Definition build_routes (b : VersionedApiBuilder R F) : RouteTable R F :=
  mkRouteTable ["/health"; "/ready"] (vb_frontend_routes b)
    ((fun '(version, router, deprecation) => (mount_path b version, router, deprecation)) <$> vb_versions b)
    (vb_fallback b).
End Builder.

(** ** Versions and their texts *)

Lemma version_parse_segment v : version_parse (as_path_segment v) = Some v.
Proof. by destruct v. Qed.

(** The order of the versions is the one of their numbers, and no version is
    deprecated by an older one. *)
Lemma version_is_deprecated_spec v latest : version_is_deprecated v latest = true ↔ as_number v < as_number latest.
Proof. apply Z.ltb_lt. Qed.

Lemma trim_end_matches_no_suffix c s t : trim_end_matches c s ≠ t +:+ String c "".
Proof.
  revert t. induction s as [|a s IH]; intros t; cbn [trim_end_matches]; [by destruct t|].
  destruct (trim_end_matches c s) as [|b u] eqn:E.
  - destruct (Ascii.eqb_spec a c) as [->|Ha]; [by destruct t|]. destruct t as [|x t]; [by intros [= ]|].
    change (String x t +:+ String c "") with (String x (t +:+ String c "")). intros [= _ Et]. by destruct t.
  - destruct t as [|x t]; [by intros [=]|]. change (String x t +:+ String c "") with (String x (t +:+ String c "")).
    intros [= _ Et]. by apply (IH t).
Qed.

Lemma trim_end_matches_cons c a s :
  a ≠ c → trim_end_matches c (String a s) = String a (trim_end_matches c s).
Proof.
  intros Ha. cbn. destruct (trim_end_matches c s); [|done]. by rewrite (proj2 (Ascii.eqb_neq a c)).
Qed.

■ ■ ■ ■ ■

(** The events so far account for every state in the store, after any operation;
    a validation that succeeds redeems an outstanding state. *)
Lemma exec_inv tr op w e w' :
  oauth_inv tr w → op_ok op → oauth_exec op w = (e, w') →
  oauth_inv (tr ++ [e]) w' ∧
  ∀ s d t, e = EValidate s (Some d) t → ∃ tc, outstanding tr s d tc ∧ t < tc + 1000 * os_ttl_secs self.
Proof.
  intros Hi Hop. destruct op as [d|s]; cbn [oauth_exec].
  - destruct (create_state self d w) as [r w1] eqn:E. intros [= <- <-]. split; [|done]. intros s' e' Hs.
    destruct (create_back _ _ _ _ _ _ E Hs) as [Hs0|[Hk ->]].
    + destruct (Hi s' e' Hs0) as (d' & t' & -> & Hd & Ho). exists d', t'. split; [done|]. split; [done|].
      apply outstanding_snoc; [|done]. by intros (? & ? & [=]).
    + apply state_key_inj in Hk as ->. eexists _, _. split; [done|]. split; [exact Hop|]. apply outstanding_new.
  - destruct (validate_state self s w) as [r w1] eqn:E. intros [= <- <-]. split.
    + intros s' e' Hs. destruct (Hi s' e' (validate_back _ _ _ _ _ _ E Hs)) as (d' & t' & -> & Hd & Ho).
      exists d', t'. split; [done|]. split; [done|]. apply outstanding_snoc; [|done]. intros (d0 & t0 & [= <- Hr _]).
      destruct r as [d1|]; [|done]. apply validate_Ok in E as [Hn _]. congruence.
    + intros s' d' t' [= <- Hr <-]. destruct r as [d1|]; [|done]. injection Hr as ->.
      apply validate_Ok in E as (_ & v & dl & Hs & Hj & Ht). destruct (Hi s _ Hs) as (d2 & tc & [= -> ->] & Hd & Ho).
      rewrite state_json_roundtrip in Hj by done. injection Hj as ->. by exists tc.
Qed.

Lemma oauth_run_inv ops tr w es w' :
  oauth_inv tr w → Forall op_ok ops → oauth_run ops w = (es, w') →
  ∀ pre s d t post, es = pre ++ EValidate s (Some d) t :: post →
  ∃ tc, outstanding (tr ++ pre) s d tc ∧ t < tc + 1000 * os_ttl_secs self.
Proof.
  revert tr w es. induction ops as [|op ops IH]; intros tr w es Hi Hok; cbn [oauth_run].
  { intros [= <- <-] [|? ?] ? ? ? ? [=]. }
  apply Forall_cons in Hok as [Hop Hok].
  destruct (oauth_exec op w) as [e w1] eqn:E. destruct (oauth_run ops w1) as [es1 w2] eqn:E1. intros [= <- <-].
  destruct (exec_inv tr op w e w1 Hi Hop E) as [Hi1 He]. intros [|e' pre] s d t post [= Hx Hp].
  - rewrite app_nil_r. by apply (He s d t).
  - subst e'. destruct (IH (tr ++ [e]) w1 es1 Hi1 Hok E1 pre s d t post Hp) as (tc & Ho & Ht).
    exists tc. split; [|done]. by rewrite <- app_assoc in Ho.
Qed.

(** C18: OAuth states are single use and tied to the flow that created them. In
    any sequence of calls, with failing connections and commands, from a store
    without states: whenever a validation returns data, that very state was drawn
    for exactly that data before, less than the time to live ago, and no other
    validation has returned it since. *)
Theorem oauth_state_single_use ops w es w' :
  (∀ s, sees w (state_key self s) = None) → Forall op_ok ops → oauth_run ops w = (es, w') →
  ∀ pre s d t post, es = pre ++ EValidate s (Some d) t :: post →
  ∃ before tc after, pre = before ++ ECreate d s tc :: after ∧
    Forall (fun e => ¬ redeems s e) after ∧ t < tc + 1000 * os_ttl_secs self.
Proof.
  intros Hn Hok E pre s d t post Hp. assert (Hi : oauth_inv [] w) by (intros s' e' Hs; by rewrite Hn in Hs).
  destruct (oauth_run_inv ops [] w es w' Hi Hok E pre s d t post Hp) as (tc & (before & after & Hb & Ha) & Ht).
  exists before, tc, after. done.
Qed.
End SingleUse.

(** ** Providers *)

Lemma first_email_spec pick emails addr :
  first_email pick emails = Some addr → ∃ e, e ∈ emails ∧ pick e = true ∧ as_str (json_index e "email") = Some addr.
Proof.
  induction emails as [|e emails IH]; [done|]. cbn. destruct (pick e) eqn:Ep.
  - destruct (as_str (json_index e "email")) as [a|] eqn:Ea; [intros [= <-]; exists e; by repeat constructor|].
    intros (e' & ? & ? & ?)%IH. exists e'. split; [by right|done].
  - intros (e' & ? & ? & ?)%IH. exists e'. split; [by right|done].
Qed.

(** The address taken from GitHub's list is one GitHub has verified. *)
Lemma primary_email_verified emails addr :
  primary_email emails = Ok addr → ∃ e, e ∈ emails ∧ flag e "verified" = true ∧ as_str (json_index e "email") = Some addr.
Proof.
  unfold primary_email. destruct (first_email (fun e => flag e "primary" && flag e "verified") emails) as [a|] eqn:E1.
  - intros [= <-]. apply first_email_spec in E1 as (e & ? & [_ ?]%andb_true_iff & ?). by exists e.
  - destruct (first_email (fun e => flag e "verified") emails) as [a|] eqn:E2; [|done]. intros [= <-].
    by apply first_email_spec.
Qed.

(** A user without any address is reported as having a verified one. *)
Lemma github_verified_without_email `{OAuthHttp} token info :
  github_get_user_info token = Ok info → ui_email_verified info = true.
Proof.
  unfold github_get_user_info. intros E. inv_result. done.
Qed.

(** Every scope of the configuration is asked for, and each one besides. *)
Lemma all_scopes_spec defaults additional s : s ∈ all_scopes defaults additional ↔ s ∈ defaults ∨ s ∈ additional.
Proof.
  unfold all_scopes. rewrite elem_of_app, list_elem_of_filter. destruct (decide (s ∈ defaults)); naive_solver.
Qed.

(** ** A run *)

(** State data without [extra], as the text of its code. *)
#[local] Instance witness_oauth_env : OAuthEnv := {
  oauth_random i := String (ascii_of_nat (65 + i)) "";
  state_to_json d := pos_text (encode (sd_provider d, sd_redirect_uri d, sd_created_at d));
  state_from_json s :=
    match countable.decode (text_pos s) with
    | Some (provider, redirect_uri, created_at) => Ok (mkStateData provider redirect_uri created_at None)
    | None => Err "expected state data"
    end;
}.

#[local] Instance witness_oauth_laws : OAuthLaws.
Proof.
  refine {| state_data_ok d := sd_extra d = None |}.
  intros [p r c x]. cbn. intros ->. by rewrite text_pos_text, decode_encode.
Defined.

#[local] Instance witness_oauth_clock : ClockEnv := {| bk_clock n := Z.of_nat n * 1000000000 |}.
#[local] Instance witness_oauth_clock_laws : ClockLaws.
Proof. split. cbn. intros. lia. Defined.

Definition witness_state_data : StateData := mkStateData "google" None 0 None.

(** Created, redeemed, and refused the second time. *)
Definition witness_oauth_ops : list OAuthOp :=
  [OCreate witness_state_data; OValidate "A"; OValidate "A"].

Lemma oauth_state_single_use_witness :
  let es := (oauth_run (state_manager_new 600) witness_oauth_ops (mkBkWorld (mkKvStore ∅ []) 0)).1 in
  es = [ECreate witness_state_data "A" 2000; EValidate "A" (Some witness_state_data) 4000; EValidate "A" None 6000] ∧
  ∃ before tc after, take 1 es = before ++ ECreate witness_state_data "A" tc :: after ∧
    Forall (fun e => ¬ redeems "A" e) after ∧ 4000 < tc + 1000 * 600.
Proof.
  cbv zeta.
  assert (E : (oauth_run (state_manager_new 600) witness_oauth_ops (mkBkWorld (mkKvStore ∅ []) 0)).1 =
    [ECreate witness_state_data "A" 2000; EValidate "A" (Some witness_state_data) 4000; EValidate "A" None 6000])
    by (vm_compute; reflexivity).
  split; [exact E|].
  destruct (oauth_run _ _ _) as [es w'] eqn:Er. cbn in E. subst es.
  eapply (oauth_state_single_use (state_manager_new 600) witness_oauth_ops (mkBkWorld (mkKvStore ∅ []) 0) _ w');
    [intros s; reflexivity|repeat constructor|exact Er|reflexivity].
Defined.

■ ■ ■ ■ ■

Instructions for the task: Could you return exactly the lines above from the line with "Definition build_routes (b" to the line with "Lemma version_is_deprecated_spec v", both included, and nothing else?

Written reply:
Definition build_routes (b : VersionedApiBuilder R F) : RouteTable R F :=
  mkRouteTable ["/health"; "/ready"] (vb_frontend_routes b)
    ((fun '(version, router, deprecation) => (mount_path b version, router, deprecation)) <$> vb_versions b)
    (vb_fallback b).
End Builder.

(** ** Versions and their texts *)

Lemma version_parse_segment v : version_parse (as_path_segment v) = Some v.
Proof. by destruct v. Qed.

(** The order of the versions is the one of their numbers, and no version is
    deprecated by an older one. *)
Lemma version_is_deprecated_spec v latest : version_is_deprecated v latest = true ↔ as_number v < as_number latest.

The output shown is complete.